Lemma release_held (fd : Z) (h : host) (others gothers : list Z) :
  open_fds h = held fd ++ others ->
  grabbed_fds h = held fd ++ gothers ->
  (0 <= fd -> ~ In fd others /\ ~ In fd gothers) ->
  open_fds (release_and_close_device fd h) = others /\
  grabbed_fds (release_and_close_device fd h) = gothers.
Proof.
  intros O G F. unfold release_and_close_device, held in *.
  destruct (Z.leb_spec 0 fd) as [Hp|Hn].
  - destruct (Z.ltb_spec fd 0); [lia|]. destruct (F Hp) as [F1 F2].
    cbn [close_fd ungrab_fd open_fds grabbed_fds app] in *.
    rewrite O, G, !remove_fresh by assumption. auto.
  - destruct (Z.ltb_spec fd 0); [|lia]. cbn [app] in *. auto.
Qed.

Lemma reopen_step_holds (located : bool) (opened : Z) (grab_ok : bool)
    (fd : Z) (h : host) (others gothers : list Z) :
  open_fds h = held fd ++ others ->
  grabbed_fds h = held fd ++ gothers ->
  (0 <= fd -> ~ In fd others /\ ~ In fd gothers) ->
  (0 <= opened -> ~ In opened others /\ ~ In opened gothers) ->
  let r := reopen_device_host located opened grab_ok (fd, h) in
  open_fds (snd (snd r)) = held (fst (snd r)) ++ others /\
  grabbed_fds (snd (snd r)) = held (fst (snd r)) ++ gothers /\
  (0 <= fst (snd r) -> ~ In (fst (snd r)) others /\ ~ In (fst (snd r)) gothers) /\
  (fst r = 0 <-> 0 <= fst (snd r)) /\ (fst r = -1 <-> fst (snd r) < 0).
Proof.
  intros O G F Fo r. subst r. unfold reopen_device_host.
  destruct (release_held fd h others gothers O G F) as [O1 G1].
  set (h1 := release_and_close_device fd h) in *.
  assert (Ff : 0 <= opened -> ~ In opened (open_fds h1))
    by (intros Hp; rewrite O1; now apply Fo).
  unfold find_open_and_grab_device.
  destruct located; cbn [negb].
  - destruct (open_and_grab_cases opened grab_ok h1 Ff) as [(Hp & Hg & E)|(Hc & E & O2 & G2)].
    + rewrite E. destruct (Z.ltb_spec opened 0); [lia|].
      cbn [fst snd open_fds grabbed_fds]. unfold held.
      destruct (Z.ltb_spec opened 0); [lia|]. cbn [app]. rewrite O1, G1.
      repeat split; try reflexivity; try lia; try (now apply Fo).
    + destruct (open_and_grab_device opened grab_ok h1) as [fd' h2]. cbn [fst snd] in *.
      subst fd'. cbn [Z.ltb Z.compare fst snd]. unfold held. cbn [Z.ltb Z.compare app].
      rewrite O2, G2, O1, G1. repeat split; try reflexivity; try lia.
  - cbn [Z.ltb Z.compare fst snd]. unfold held. cbn [Z.ltb Z.compare app].
    repeat split; try assumption; try reflexivity; try lia.
Qed.

(** X16. A producer thread never holds more than one descriptor across its
    reconnections.  If the thread's descriptor, when it has one, is open and
    grabbed, and [open] only returns descriptors that are not open, then after
    any number of reopen attempts, successful or not, the descriptors open
    and grabbed in the process are those of the other threads plus the one
    the thread ends with, if any: each old descriptor has been released and
    closed before the next is opened. *)
Theorem reopen_never_leaks (attempts : list (bool * Z * bool)) (fd : Z) (h : host)
    (others gothers : list Z) :
  open_fds h = held fd ++ others ->
  grabbed_fds h = held fd ++ gothers ->
  (0 <= fd -> ~ In fd others /\ ~ In fd gothers) ->
  Forall (fun a => 0 <= snd (fst a) ->
                   ~ In (snd (fst a)) others /\ ~ In (snd (fst a)) gothers) attempts ->
  let r := reopen_attempts attempts (fd, h) in
  open_fds (snd r) = held (fst r) ++ others /\
  grabbed_fds (snd r) = held (fst r) ++ gothers /\
  (length (held (fst r)) <= 1)%nat.
Proof.
  revert fd h. induction attempts as [|[[located opened] grab_ok] attempts IH];
    intros fd h O G F Hall r; subst r; cbn [reopen_attempts].
  - cbn [fst snd]. split; [exact O|]. split; [exact G|].
    unfold held. destruct (fd <? 0); cbn; lia.
  - inversion Hall as [|? ? Ho Hrest]; subst. cbn [fst snd] in Ho.
    destruct (reopen_step_holds located opened grab_ok fd h others gothers O G F Ho)
      as (O1 & G1 & F1 & _).
    destruct (reopen_device_host located opened grab_ok (fd, h)) as [rc [fd1 h1]].
    cbn [fst snd] in *. now apply IH.
Qed.

Lemma reopen_never_leaks_witness :
  let r := reopen_attempts [(true, 5, false); (false, 5, true); (true, 5, true)]
                           (5, mk_host [5; 3] [5; 3]) in
  fst r = 5 /\ open_fds (snd r) = [5; 3] /\ grabbed_fds (snd r) = [5; 3].
Proof.
  assert (F : forall x : Z, x = 5 -> 0 <= x -> ~ In x [3] /\ ~ In x [3])
    by (intros x -> _; split; intros [H|[]]; discriminate H).
  destruct (reopen_never_leaks [(true, 5, false); (false, 5, true); (true, 5, true)]
              5 (mk_host [5; 3] [5; 3]) [3] [3] eq_refl eq_refl (F 5 eq_refl))
    as (O & G & _).
  { repeat (constructor; [exact (F 5 eq_refl)|]). constructor. }
  split; [reflexivity|]. split; [exact O|exact G].
Defined.

(** The return code of [reopen_device] on the descriptors is the one the
    thread's loop tests. *)
Lemma reopen_device_host_rc (located : bool) (opened : Z) (grab_ok : bool)
    (fdh : Z * host) (t : thread) :
  fst (reopen_device_host located opened grab_ok fdh)
  = snd (reopen_device (fst (snd (reopen_device_host located opened grab_ok fdh))) t).
Proof.
  unfold reopen_device_host, reopen_device. destruct fdh as [fd h].
  destruct (find_open_and_grab_device located opened grab_ok (release_and_close_device fd h))
    as [fd' h2].
  destruct (fd' <? 0) eqn:E; cbn [fst snd]; now rewrite E.
Qed.

(** ** Start-up, call by call *)

(** X17. [main] gives back what it took.  Whenever [main] returns before
    the joins, every [/dev/uinput] descriptor it had opened has been closed and
    the semaphore, if it had been initialised, has been destroyed; when it
    reaches the joins it holds the two virtual devices and the semaphore.  The
    threads are started in the order output, input, mouse, so a producer
    never runs before the consumer has been created.  The outcome is the one
    of [main]. *)
Theorem main_gives_back_what_it_took (env : startup_env) :
  snd (main_calls env) = snd (main env) /\
  (forall c, snd (main_calls env) = Returned c ->
             c = 1 /\ still_held (fst (main_calls env)) [] = []) /\
  (snd (main_calls env) = Supervising ->
   still_held (fst (main_calls env)) [] = [VirtualG502; VirtualKeyboard; Semaphore] /\
   started (fst (main_calls env)) = [KeyboardOutput; KeyboardInput; MouseIO]) /\
  (exists n, started (fst (main_calls env))
             = firstn n [KeyboardOutput; KeyboardInput; MouseIO]).
Proof.
  unfold main_calls, main.
  repeat match goal with
         | |- context [negb ?b] =>
             destruct b; cbn [negb fst snd];
             [|split; [reflexivity|]; split; [intros c [= <-]; split; reflexivity|];
               split; [discriminate|];
               first [ now exists 0%nat | now exists 1%nat | now exists 2%nat ]]
         end.
  split; [reflexivity|]. split; [discriminate|]. split; [split; reflexivity|].
  now exists 3%nat.
Qed.

(** ** Key codes of the virtual keyboard *)

Lemma keybit_loop_in (fuel : nat) (start c : Z) :
  In c (keybit_loop fuel start) <-> start <= c < Z.min 255 (start + Z.of_nat fuel).
Proof.
  revert start. induction fuel as [|fuel IH]; intros start; cbn [keybit_loop].
  - cbn [In]. lia.
  - destruct (Z.ltb_spec start 255).
    + cbn [In]. rewrite IH. lia.
    + cbn [In]. lia.
Qed.

(** X18. The loop of lines 512-514 enables exactly the key codes 0 to 254 on
    the virtual keyboard (255 is not among them).  Both codes the mouse thread
    substitutes for a side button are enabled there: the event it pushes has
    an enabled code, whichever button it was. *)
Theorem virtual_keyboard_key_codes (ev : input_event) (d d' : daemon) :
  ring_wf (ring d) ->
  type ev = EV_KEY ->
  code ev = BTN_SIDE \/ code ev = BTN_EXTRA ->
  mouse_event ev d = Running d' ->
  (forall c, In c kb_key_codes <-> 0 <= c < 255) /\
  exists e,
    pending (ring d') = pending (ring d) ++ [e] /\
    type e = EV_KEY /\ In (code e) kb_key_codes.
Proof.
  intros Hwf T C E.
  assert (K : forall c, In c kb_key_codes <-> 0 <= c < 255).
  { intros c. unfold kb_key_codes. rewrite keybit_loop_in. lia. }
  split; [exact K|].
  assert (E' : exists k, (k = KEY_LEFTSHIFT \/ k = KEY_LEFTCTRL) /\
                         mouse_event ev d = to_keyboard (with_code ev k) d).
  { unfold mouse_event. rewrite T. cbn [Z.eqb EV_KEY Pos.eqb].
    destruct C as [C|C]; rewrite C; cbn; eauto. }
  destruct E' as (k & Hk & E1). rewrite E1 in E.
  destruct (to_keyboard_inv _ d d' Hwf E) as (_ & P & _).
  exists (with_code ev k). split; [exact P|]. cbn [with_code type code].
  split; [exact T|]. rewrite K.
  unfold KEY_LEFTSHIFT, KEY_LEFTCTRL in *. destruct Hk; lia.
Qed.

Lemma virtual_keyboard_key_codes_witness :
  exists d' e,
    mouse_event (mk_event 1 EV_KEY BTN_EXTRA 1) daemon_init = Running d' /\
    pending (ring d') = [e] /\ In (code e) kb_key_codes.
Proof.
  assert (W : ring_wf (ring daemon_init)) by (unfold ring_wf; cbn; lia).
  destruct (mouse_event (mk_event 1 EV_KEY BTN_EXTRA 1) daemon_init) as [d'|c] eqn:E.
  - destruct (virtual_keyboard_key_codes (mk_event 1 EV_KEY BTN_EXTRA 1) daemon_init d'
                W eq_refl (or_intror eq_refl) E) as (_ & e & P & _ & I).
    exists d', e. split; [reflexivity|]. split; [exact P|exact I].
  - vm_compute in E. discriminate E.
Defined.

**PROBLEM STATEMENT:** Above are records; repeat only the lines starting at the line with "started (fst (main_calls env)) = [KeyboardOutput;" and ending at the line with "destruct C as", exactly as they appear, both included.

**TASK ANSWER:**
   started (fst (main_calls env)) = [KeyboardOutput; KeyboardInput; MouseIO]) /\
  (exists n, started (fst (main_calls env))
             = firstn n [KeyboardOutput; KeyboardInput; MouseIO]).
Proof.
  unfold main_calls, main.
  repeat match goal with
         | |- context [negb ?b] =>
             destruct b; cbn [negb fst snd];
             [|split; [reflexivity|]; split; [intros c [= <-]; split; reflexivity|];
               split; [discriminate|];
               first [ now exists 0%nat | now exists 1%nat | now exists 2%nat ]]
         end.
  split; [reflexivity|]. split; [discriminate|]. split; [split; reflexivity|].
  now exists 3%nat.
Qed.

(** ** Key codes of the virtual keyboard *)

Lemma keybit_loop_in (fuel : nat) (start c : Z) :
  In c (keybit_loop fuel start) <-> start <= c < Z.min 255 (start + Z.of_nat fuel).
Proof.
  revert start. induction fuel as [|fuel IH]; intros start; cbn [keybit_loop].
  - cbn [In]. lia.
  - destruct (Z.ltb_spec start 255).
    + cbn [In]. rewrite IH. lia.
    + cbn [In]. lia.
Qed.

(** X18. The loop of lines 512-514 enables exactly the key codes 0 to 254 on
    the virtual keyboard (255 is not among them).  Both codes the mouse thread
    substitutes for a side button are enabled there: the event it pushes has
    an enabled code, whichever button it was. *)
Theorem virtual_keyboard_key_codes (ev : input_event) (d d' : daemon) :
  ring_wf (ring d) ->
  type ev = EV_KEY ->
  code ev = BTN_SIDE \/ code ev = BTN_EXTRA ->
  mouse_event ev d = Running d' ->
  (forall c, In c kb_key_codes <-> 0 <= c < 255) /\
  exists e,
    pending (ring d') = pending (ring d) ++ [e] /\
    type e = EV_KEY /\ In (code e) kb_key_codes.
Proof.
  intros Hwf T C E.
  assert (K : forall c, In c kb_key_codes <-> 0 <= c < 255).
  { intros c. unfold kb_key_codes. rewrite keybit_loop_in. lia. }
  split; [exact K|].
  assert (E' : exists k, (k = KEY_LEFTSHIFT \/ k = KEY_LEFTCTRL) /\
                         mouse_event ev d = to_keyboard (with_code ev k) d).
  { unfold mouse_event. rewrite T. cbn [Z.eqb EV_KEY Pos.eqb].
    destruct C as [C|C]; rewrite C; cbn; eauto. }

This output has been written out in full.